■ Task directions
Look for the line that has "- exists (be_bytes" in the material below; please repeat it and every line after it, exactly, up to and including the line that has "Lemma stored_loaded p", and nothing else.
=-=-=-=-=
(* ===== verification/RecoveryProps.v ===== *)
(** Redo repeats history: whatever was written back before a crash, replaying
    the surviving log over the pages on disk rebuilds the pages as they were
    when the last surviving record was appended. *)
From S2P Require Import Prelude Bytes Errors Eff WalRecord Values Tuple HeapPage HeapPageProps Wal WalProps Grants Visibility TxnManager PageDirectory HeapFile Recovery.

#[local] Open Scope N_scope.
#[local] Arguments N.of_nat : simpl never.
#[local] Arguments N.to_nat : simpl never.

(** * Frames of heap pages *)

(** A frame that holds the heap page [p] with id [id]. *)
Record loaded (id : N) (d : list byte) (p : Page) : Prop := {
  ld_page : HeapPage.deserialize d = Some p;
  ld_ok : page_ok p;
  ld_tight : tight p;
  ld_id : page_id p = id;
  ld_type : page_type p = HEAP_PAGE_TYPE;
  ld_stored : exists w, get_range d 1 5 = Some w /\ of_be w = id;
  ld_lsn : page_lsn_of d = HeapPage.lsn p }.

Lemma set_lsn_ok l p : page_ok p -> l <= max_u64 -> page_ok (set_lsn l p).
Proof. intros [A B C D (E1 & E2 & E3 & E4)] Hl. split; [done|done|done|done|]. cbn. done. Qed.

Lemma image_loaded p : page_ok p -> page_type p = HEAP_PAGE_TYPE -> loaded (page_id p) (image p) (reloaded p).
Proof.
  intros H Ht. destruct (ok_header p H) as (T1 & T2 & T3 & T4). destruct (reloaded_ok p H) as [R1 R2].
  set (rest := slots_bytes (slot_arr p) ++ replicate (N.to_nat (base p - header_end p)) (u8 0) ++ tuples p).
  assert (image p = be_bytes 1 (page_type p) ++ be_bytes 4 (page_id p) ++ be_bytes 2 (blen (slot_arr p)) ++ be_bytes 2 (header_end p)
    ++ be_bytes 2 (get_free_space_end p) ++ be_bytes 8 (HeapPage.lsn p) ++ be_bytes 4 (checksum p) ++ rest) as Ei by (unfold image, HeapPageProps.header_bytes; by rewrite <- !app_assoc).
  split; [by apply deserialize_image|done|done|done|done| |].
  - exists (be_bytes 4 (page_id p)). split; [|apply of_be_be_bytes_small; unfold max_u32 in *; cbn; lia].
    rewrite Ei. by apply (get_range_part (be_bytes 1 (page_type p)) (be_bytes 4 (page_id p)) (be_bytes 2 (blen (slot_arr p)) ++ be_bytes 2 (header_end p)
    ++ be_bytes 2 (get_free_space_end p) ++ be_bytes 8 (HeapPage.lsn p) ++ be_bytes 4 (checksum p) ++ rest)).
  - unfold page_lsn_of. rewrite Ei. rewrite take_app_length' by done. rewrite Ht. change (of_be (be_bytes 1 HEAP_PAGE_TYPE)) with 0.
    rewrite !app_assoc. rewrite <- (app_assoc _ (be_bytes 4 (checksum p))), <- (app_assoc _ (be_bytes 8 _)). rewrite drop_app_length' by done.
    rewrite take_app_length' by done. cbn. apply of_be_be_bytes_small. unfold max_u64 in *. cbn. lia.
Qed.

Lemma stored_loaded p l : page_ok p -> page_type p = HEAP_PAGE_TYPE -> l <= max_u64 ->
  HeapPage.serialize (set_lsn l p) = Some (image (set_lsn l p)) /\
  loaded (page_id p) (image (set_lsn l p)) (reloaded (set_lsn l p)).
Proof.
  intros H Ht Hl. pose proof (set_lsn_ok l p H Hl) as H'. split; [by apply serialize_image|]. by apply (image_loaded (set_lsn l p)).
Qed.

(** * One record *)

(** The bytes a record puts on a page are those of a row, which has a header. *)
Definition payload_ok (kind : RecKind) : Prop :=
  match kind with
  | RecHeapInsert _ _ _ tuple => tuple <> []
  | RecHeapUpdate _ _ _ _ new => new <> []
  | _ => True
  end.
=-=-=-=-=
■ Exercise output
  - exists (be_bytes 4 (page_id p)). split; [|apply of_be_be_bytes_small; unfold max_u32 in *; cbn; lia].
    rewrite Ei. by apply (get_range_part (be_bytes 1 (page_type p)) (be_bytes 4 (page_id p)) (be_bytes 2 (blen (slot_arr p)) ++ be_bytes 2 (header_end p)
    ++ be_bytes 2 (get_free_space_end p) ++ be_bytes 8 (HeapPage.lsn p) ++ be_bytes 4 (checksum p) ++ rest)).
  - unfold page_lsn_of. rewrite Ei. rewrite take_app_length' by done. rewrite Ht. change (of_be (be_bytes 1 HEAP_PAGE_TYPE)) with 0.
    rewrite !app_assoc. rewrite <- (app_assoc _ (be_bytes 4 (checksum p))), <- (app_assoc _ (be_bytes 8 _)). rewrite drop_app_length' by done.
    rewrite take_app_length' by done. cbn. apply of_be_be_bytes_small. unfold max_u64 in *. cbn. lia.
Qed.

Lemma stored_loaded p l : page_ok p -> page_type p = HEAP_PAGE_TYPE -> l <= max_u64 ->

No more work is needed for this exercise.